Dietary phosphorus can be found in many forms, most notably as an inorganic additive to thicken, stabilize, and to add flavor and acidity; an organic protein-bound compound in animal products; and as phytate or phytic acid in plant products. Some meat and dairy products, such as red meat or milk, may not be ideal for kidney patients, not only because of their relatively high levels of digestible phosphorus but also their protein and potassium content. Meat products may also be infused with phosphorus additives to maintain stability, further increasing their available phosphorus content.
Phosphorus-rich foods such as legumes are also rich sources of potassium and calcium. Although potassium and calcium may be protective against CKD progression, it can become necessary to restrict these electrolytes in later stages of the disease. Substituting animal-based proteins for diets high in plant-based protein sources has been linked to improvements in serum phosphorus, metabolic acidosis, and hypertension.
In a study published in the Journal of Renal Nutrition, researchers compared the total phosphorus and digestible phosphorus content of 21 food and drink items. The tested items contained phosphorus from both inorganic and organic sources, including grains and grain products, legumes, colas, meats, and beer.
Researchers found that nearly 100% of total phosphorus found in highly processed foods containing inorganic phosphorus additives, such as cola, were digested and absorbed. Legumes — even those with a very high content of total phosphorus, such as sesame seeds — had much lower quantities of digestible phosphorus owing to high levels of phytic acid.
Phytic acid must be hydrolyzed for significant absorption in the human intestinal tract. Processing by cooking, fermenting, or soaking causes hydrolysis of such products.
Cooked beans yielded anywhere from 6% to 42% of total phosphorus as digestible, whereas studies suggest that phosphorus in beer is digested and absorbed at nearly 100%. This indicates that multiple methods of processing, such as the malting, soaking, cooking, and fermenting used in beer production, are probably needed to maximize phosphorus availability.
Baked goods, including breads with phosphorus additives such as baking powder, yielded much higher rates of digestible phosphorus — nearly 100% of total available phosphorus. This is probably due to the highly available nature of inorganic phosphorus additives.
The complex restrictions required with the renal diet may be one of the most frustrating aspects of care for the kidney patient. On a traditional renal diet, limits are placed on animal protein owing to its protein and potassium content; fruits and vegetables owing to their potassium content; legumes owing to their phosphorus and potassium content; and processed foods owing to their sodium, potassium, and phosphorus content.

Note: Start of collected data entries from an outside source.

(* ===== verification/Staging.v ===== *)
(** What the mempool path of [parseTransaction] can do to a store, whatever the node
    served: relations between the states before and after a computation, closed under
    the monad's combinators, and the one that matters here: only puts of records of the
    schema are staged. *)

From S2P Require Import Prelude KeyCodec ValueCodec LevelDb Store Outputs StoreFacts.
From S2P Require Import Rollback Parsing Apply.
From stdpp Require Import gmap.

#[local] Open Scope string_scope.
#[local] Open Scope nat_scope.
#[local] Open Scope list_scope.

(** * Computations within a relation *)

Section within.
Context {S : Type} (R : relation S) `{!PreOrder R}.

(** Whatever [m] answers, it moves the state along [R]. *)
Definition within {A} (m : M S A) : Prop := forall s, R s (m s).2.

Lemma within_pure {A} (r : res A) : within (fun s => (r, s)).
Proof. intros s. reflexivity. Qed.

Lemma within_get : within get.
Proof. intros s. reflexivity. Qed.

Lemma within_gets {A} (f : S -> A) : within (gets f).
Proof. intros s. reflexivity. Qed.

Lemma within_bind {A B} (m : M S A) (f : A -> M S B) : within m -> (forall a, within (f a)) -> within (m ≫= f).
Proof.
  intros Hm Hf s. unfold mbind, M_bind. specialize (Hm s). destruct (m s) as [[a|e] s']; [|done].
  etrans; [exact Hm|apply Hf].
Qed.

Lemma within_try {A} (m : M S A) h : within m -> (forall e, within (h e)) -> within (try_catch m h).
Proof.
  intros Hm Hh s. unfold try_catch. specialize (Hm s). destruct (m s) as [[a|e] s']; [done|].
  etrans; [exact Hm|apply Hh].
Qed.

Lemma within_when (b : bool) m : within m -> within (when b m).
Proof. intros Hm. destruct b; [done|apply within_pure]. Qed.

Lemma within_mapM {A B} (l : list A) (f : A -> M S B) : (forall a, within (f a)) -> within (mapM_list l f).
Proof.
  intros Hf. induction l as [|x l IH]; [apply within_pure|]. cbn [mapM_list].
  apply within_bind; [done|]. intros b. apply within_bind; [done|]. intros ?. apply within_pure.
Qed.

Lemma within_forM {A} (l : list A) (f : A -> M S unit) : (forall a, within (f a)) -> within (forM l f).
Proof. intros Hf. induction l as [|x l IH]; [apply within_pure|]. cbn [forM]. by apply within_bind. Qed.
End within.

Create HintDb within.
#[export] Hint Resolve within_get within_gets within_bind within_try within_when within_mapM within_forM : within.
#[export] Hint Extern 1 (within _ (mret _)) => apply within_pure; apply _ : within.
#[export] Hint Extern 1 (within _ (throw _)) => apply within_pure; apply _ : within.
#[export] Hint Extern 1 (within _ (lift_res _)) => apply within_pure; apply _ : within.

(** * The builders hand out keys of the schema, whatever they are given *)

Section built.
Context {node : Node}.

(** A buffer with prefix [p] and [n] more bytes. *)
Definition prefixed (p : byte) (n : nat) (b : bytes) : Prop := exists r, b = p :: r /\ length r = n.

Lemma prefixed_alloc p n : prefixed p n (alloc_prefixed (S n) p).
Proof. destruct (alloc_prefixed_split n p) as (r & -> & Hr). by exists r. Qed.

Lemma prefixed_write p n b off src : prefixed p n b -> prefixed p n (buf_write b (S off) src).
Proof.
  intros (r & -> & <-). exists (buf_write r off src). split; [done|apply length_buf_write].
Qed.

(** The index goes to the last four bytes. *)
Lemma prefixed_index p n b i :
  prefixed p (n + 4) b -> exists r, writeUInt32BE b (S n) i = p :: r ++ be 4 (ushr0 i) /\ length r = n.
Proof.
  intros (r & -> & Hr). exists (take n r). split; [|rewrite length_take; lia].
  unfold writeUInt32BE, buf_write. rewrite length_be. cbn [take drop length app].
  rewrite (take_ge (be 4 _)) by (rewrite length_be; lia).
  rewrite (drop_ge (p :: r)) by (cbn; lia). by rewrite app_nil_r.
Qed.

Lemma guard64_inv {A} b f hex (k : res A) r : (_ ← guard64 b f hex; k) = Ok r -> k = Ok r.
Proof. unfold guard64. by case_bool_decide. Qed.

Ltac built := repeat match goal with H : (_ ← _; _) = Ok _ |- _ => apply guard64_inv in H end.

Lemma kTx_built txid b : kTx txid = Ok b -> exists k, b = enc k /\ wf_key k /\ exists t, k = KTx t.
Proof.
  unfold kTx, assertTxid. intros E. built. injection E as <-.
  destruct (prefixed_write _ _ _ 0 (h2b txid) (prefixed_alloc P_TX 32)) as (r & E & Hr).
  unfold write_hex. rewrite E. exists (KTx r). split_and!; [done|exact Hr|by exists r].
Qed.

Lemma kInput_built txid i b : kInput txid i = Ok b -> exists t, b = enc (KInput t (ushr0 i)) /\ hash32 t.
Proof.
  unfold kInput, assertTxid. intros E. built. injection E as <-.
  destruct (prefixed_index _ 32 _ i (prefixed_write _ _ _ 0 (h2b txid) (prefixed_alloc P_INPUT 36))) as (r & E & Hr).
  exists r. split; [exact E|exact Hr].
Qed.

Lemma kOutHint_built txid i b : kOutHint txid i = Ok b -> exists t, b = enc (KOutHint t (ushr0 i)) /\ hash32 t.
Proof.
  unfold kOutHint, assertTxid. intros E. built. injection E as <-.
  destruct (prefixed_index _ 32 _ i (prefixed_write _ _ _ 0 (h2b txid) (prefixed_alloc P_OUT_HINT 36))) as (r & E & Hr).
  exists r. split; [exact E|exact Hr].
Qed.

Lemma split64 (r : bytes) : length r = 64 -> exists a b, r = a ++ b /\ hash32 a /\ hash32 b.
Proof.
  intros Hr. exists (take 32 r), (drop 32 r). unfold hash32.
  rewrite take_drop, length_take, length_drop. split; [done|lia].
Qed.

Lemma kInHint_built txid ptxid i b :
  kInHint txid ptxid i = Ok b -> exists t pt, b = enc (KInHint t pt (ushr0 i)) /\ hash32 t /\ hash32 pt.
Proof.
  unfold kInHint, assertTxid. intros E. built. injection E as <-.
  destruct (prefixed_index _ 64 _ i (prefixed_write _ _ _ 32 (h2b ptxid)
    (prefixed_write _ _ _ 0 (h2b txid) (prefixed_alloc P_IN_HINT 68)))) as (r & E & Hr).
  destruct (split64 r Hr) as (t & pt & -> & Ht & Hp). exists t, pt. split; [|done].
  unfold write_hex. rewrite E. cbn [enc app]. by rewrite <- app_assoc.
Qed.

Lemma kOutput_built sh txid i b :
  kOutput sh txid i = Ok b -> exists s t, b = enc (KOutput s t (ushr0 i)) /\ hash32 s /\ hash32 t.
Proof.
  unfold kOutput, assertTxid. intros E. built. injection E as <-.
  destruct (prefixed_index _ 64 _ i (prefixed_write _ _ _ 32 (h2b txid)
    (prefixed_write _ _ _ 0 (h2b sh) (prefixed_alloc P_OUTPUT 68)))) as (r & E & Hr).
  destruct (split64 r Hr) as (s & t & -> & Hs & Ht). exists s, t. split; [|done].
  unfold write_hex. rewrite E. cbn [enc app]. by rewrite <- app_assoc.
Qed.
End built.

(** * The mempool path stages puts of records *)

Section puts.
Context {node : Node} {DB : Type} `{LevelDbLaws DB}.
Implicit Type s : store DB.

Definition put_ok (w : write) : Prop :=
  exists k v, w = (enc k, Some v) /\ wf_key k /\ wf_val k v.

(** From an open batch, nothing but puts of records, and caches. *)
Definition puts s s' : Prop :=
  in_batch s -> exists ws c kn, s' = with_caches c kn (stage ws s) /\ Forall put_ok ws.

#[export] Instance puts_preorder : PreOrder puts.
Proof.
  split.
  - intros s _. exists [], (outputCache s), (knownScripts s). by rewrite stage_nil, with_caches_id.
  - intros s1 s2 s3 H1 H2 Hb. destruct (H1 Hb) as (ws1 & c1 & kn1 & -> & Hw1).
    destruct H2 as (ws2 & c2 & kn2 & -> & Hw2); [by apply in_batch_with_caches, in_batch_stage|].
    exists (ws1 ++ ws2), c2, kn2. rewrite stage_app, stage_with_caches. split; [done|]. by apply Forall_app.
Qed.

Lemma puts_put k b v : b = enc k -> wf_key k -> wf_val k v -> within puts (addTransaction put b (Some v)).
Proof.
  intros -> Hk Hv s Hb. rewrite run_put by done. exists [(enc k, Some v)], (outputCache s), (knownScripts s).
  split; [|constructor; [by exists k, v|done]].
  cbn [snd]. rewrite <- (cache_stage [(enc k, Some v)] s) at 1. rewrite <- (known_stage [(enc k, Some v)] s) at 1.
  by rewrite with_caches_id.
Qed.

Lemma puts_caches f :
  (forall s, f s = with_caches (outputCache (f s)) (knownScripts (f s)) s) -> within puts (modify f).
Proof. intros Hf s _. exists [], (outputCache (f s)), (knownScripts (f s)). rewrite stage_nil. by split; [apply Hf|]. Qed.

(** A builder's answer, used only if it is one. *)
Lemma puts_lift {A B} (r : res A) (f : A -> M (store DB) B) :
  (forall a, r = Ok a -> within puts (f a)) -> within puts (a ← lift_res r; f a).
Proof. intros Hf s. destruct r as [a|e]; [exact (Hf a eq_refl s)|reflexivity]. Qed.

Lemma puts_insertTransaction txid : within puts (insertTransaction (mkTxArg txid None)).
Proof.
  unfold insertTransaction. cbn [ta_hash ta_blockHash].
  apply puts_lift. intros k (k' & -> & Hk & t & ->)%kTx_built. apply puts_lift. intros bh _.
  apply within_bind; [apply _|by eapply puts_put|]. intros b. apply within_pure. apply _.
Qed.

Lemma puts_insertInput inp : within puts (insertInput inp).
Proof.
  apply puts_lift. intros k (t & -> & Ht)%kInput_built. apply puts_lift. intros v _.
  eapply puts_put; [done|split; [done|apply ushr0_u32]|done].
Qed.

Lemma puts_insertInputHint inp : within puts (insertInputHint inp).
Proof.
  apply puts_lift. intros k (t & pt & -> & Ht & Hp)%kInHint_built.
  eapply puts_put; [done|split_and!; [done|done|apply ushr0_u32]|done].
Qed.

Lemma puts_cacheOutput o v : within puts (cacheOutput o v).
Proof.
  unfold cacheOutput. destruct (oa_height o); [|apply within_pure; apply _]. case_bool_decide; [|apply within_pure; apply _].
  apply within_bind; [apply _|apply within_gets, _|]. intros c. apply puts_caches. intros s.
  by destruct s.
Qed.

(** The outputs of the mempool path carry their script hash as hex. *)
Lemma puts_insertOutput o sh : oa_scriptPubKey o = SHex sh -> within puts (insertOutput o).
Proof.
  intros Es. apply puts_lift. intros v _. apply within_bind; [apply _|apply puts_cacheOutput|]. intros _.
  rewrite Es. apply puts_lift. intros k (s & t & -> & Hs & Ht)%kOutput_built.
  eapply puts_put; [done|split_and!; [done|done|apply ushr0_u32]|done].
Qed.

Lemma puts_insertOutputHint o b :
  hash32 b -> oa_scriptPubKey o = SHex (b2h b) -> within puts (insertOutputHint o).
Proof.
  intros Hb Es. unfold insertOutputHint. rewrite Es. apply puts_lift. intros v Ev.
  apply guard64_inv in Ev. injection Ev as <-. rewrite h2b_b2h.
  apply puts_lift. intros k (t & -> & Ht)%kOutHint_built.
  eapply puts_put; [done|split; [done|apply ushr0_u32]|exact Hb].
Qed.

Lemma puts_parseInput txid i : within puts (parseInput None txid true false i).
Proof.
  unfold parseInput. destruct (skip_input i); [apply within_pure; apply _|].
  apply within_bind; [apply _|apply puts_insertInput|]. intros _.
  apply within_bind; [apply _|apply puts_insertInputHint|]. intros _. apply within_pure. apply _.
Qed.

Lemma puts_parseTransactionOutputs tx h txid cb :
  within puts (parseTransactionOutputs tx None h txid cb true false).
Proof.
  unfold parseTransactionOutputs. apply within_forM; [apply _|]. intros [i o].
  apply within_bind; [apply _|by eapply puts_insertOutput|]. intros _. cbn [orb when].
  apply within_bind; [apply _|by apply (puts_insertOutputHint _ (sha256 (to_script o))); [apply length_sha256|]|].
  intros _. apply within_bind; [apply _|apply within_pure; apply _|]. intros _.
  apply within_bind; [apply _|apply within_pure; apply _|]. intros _. apply within_pure. apply _.
Qed.

(** [parseTransaction] past the transaction's own record. *)
Lemma puts_parseRest tx :
  within puts (
    inputCounts ← parseTransactionInputs tx None (getId tx) true false;
    _ ← parseTransactionOutputs tx None (-1) (getId tx) (isCoinbaseTransaction tx) true false;
    mret (mkParse (sum_list inputCounts) (length (outs tx)))).
Proof.
  apply within_bind; [apply _|apply within_mapM; [apply _|intros i; apply puts_parseInput]|]. intros ns.
  apply within_bind; [apply _|apply puts_parseTransactionOutputs|]. intros _. apply within_pure. apply _.
Qed.

(** An unconfirmed transaction is staged as puts of records, however malformed. *)
Lemma puts_parseTransaction tx : within puts (parseTransaction tx None (-1) true false).
Proof.
  unfold parseTransaction. apply within_bind; [apply _|apply puts_insertTransaction|]. intros _. apply puts_parseRest.
Qed.

(** ** What staged puts leave of what was there *)

Lemma last_write_put ws b o : Forall put_ok ws -> last_write ws b = Some o ->
  exists k v, b = enc k /\ o = Some v /\ wf_key k /\ wf_val k v.
Proof.
  intros Hw Hin%last_write_in. rewrite Forall_forall in Hw. destruct (Hw _ Hin) as (k & v & [= -> ->] & ?). by exists k, v.
Qed.

Lemma puts_batch s s' : puts s s' -> in_batch s -> in_batch s' /\ disk s' = disk s /\ faults s' = faults s.
Proof.
  intros Hp Hb. destruct (Hp Hb) as (ws & c & kn & -> & _). split_and!.
  - by apply in_batch_with_caches, in_batch_stage.
  - apply (disk_stage ws s).
  - apply (faults_stage ws s).
Qed.

Lemma puts_grow s s' b : puts s s' -> in_batch s -> is_Some (view s b) -> is_Some (view s' b).
Proof.
  intros Hp Hb Hv. destruct (Hp Hb) as (ws & c & kn & -> & Hw). rewrite view_with_caches, view_stage by done.
  destruct (last_write ws b) as [o|] eqn:E; [|done].
  destruct (last_write_put ws b o Hw E) as (k & v & _ & -> & _). by exists v.
Qed.

Definition view_wf s : Prop := forall b v, view s b = Some v -> exists k, b = enc k /\ wf_key k /\ wf_val k v.

Lemma puts_wf s s' : puts s s' -> in_batch s -> view_wf s -> view_wf s'.
Proof.
  intros Hp Hb Hv b v. destruct (Hp Hb) as (ws & c & kn & -> & Hw). rewrite view_with_caches, view_stage by done.
  destruct (last_write ws b) as [o|] eqn:E; [|apply Hv].
  destruct (last_write_put ws b o Hw E) as (k & v' & -> & -> & Hk). cbn. intros [= <-]. by exists k.
Qed.

(** Once its record is staged, a transaction is there. *)
Lemma insertTransaction_stages txid s a s' :
  in_batch s -> insertTransaction (mkTxArg txid None) s = (Ok a, s') ->
  exists k, kTx txid = Ok k /\ is_Some (view s' k).
Proof.
  intros Hb. unfold insertTransaction. cbn [ta_hash ta_blockHash]. unfold mbind at 1, M_bind at 1, lift_res at 1.
  destruct (kTx txid) as [k|e]; [|done]. unfold mbind at 1, M_bind at 1, lift_res at 1.
  destruct (encodeTx None) as [bh|e]; [|done].
  rewrite (run_bind_ok _ _ s true (stage [(k, Some (bh ++ h2b txid))] s)) by by apply run_put.
  intros [= _ <-]. exists k. split; [done|]. rewrite view_stage by done. cbn. rewrite decide_True by done. by eexists.
Qed.

Lemma parseTransaction_stages tx s a s' :
  in_batch s -> parseTransaction tx None (-1) true false s = (Ok a, s') ->
  exists k, kTx (getId tx) = Ok k /\ is_Some (view s' k).
Proof.
  intros Hb. unfold parseTransaction. unfold mbind at 1, M_bind at 1.
  destruct (insertTransaction _ s) as [[b|e] s1] eqn:E1; [|done].
  pose proof (puts_insertTransaction (getId tx) s) as Hp. rewrite E1 in Hp. cbn [snd] in Hp.
  destruct (insertTransaction_stages _ _ _ _ Hb E1) as (k & Ek & Hk). intros E2. exists k. split; [done|].
  destruct (puts_batch s s1 Hp Hb) as [Hb1 _].
  pose proof (puts_parseRest tx s1) as Hr. rewrite E2 in Hr.
  exact (puts_grow s1 s' k Hr Hb1 Hk).
Qed.
End puts.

However, diet encompasses more than just nutrition. It includes culture, lifestyle, connection, and socioeconomic capabilities. For these reasons, dietary recommendations should be both practical and efficient.
It may not be realistic for a patient to cut out all phosphorus-rich foods. But, if we can work with patients to make a few highly effective changes, such as cutting out colas or processed meat products, we can help them get the most bang for their buck and encourage compliance by reducing the complexity of the renal diet while still addressing phosphorus consumption.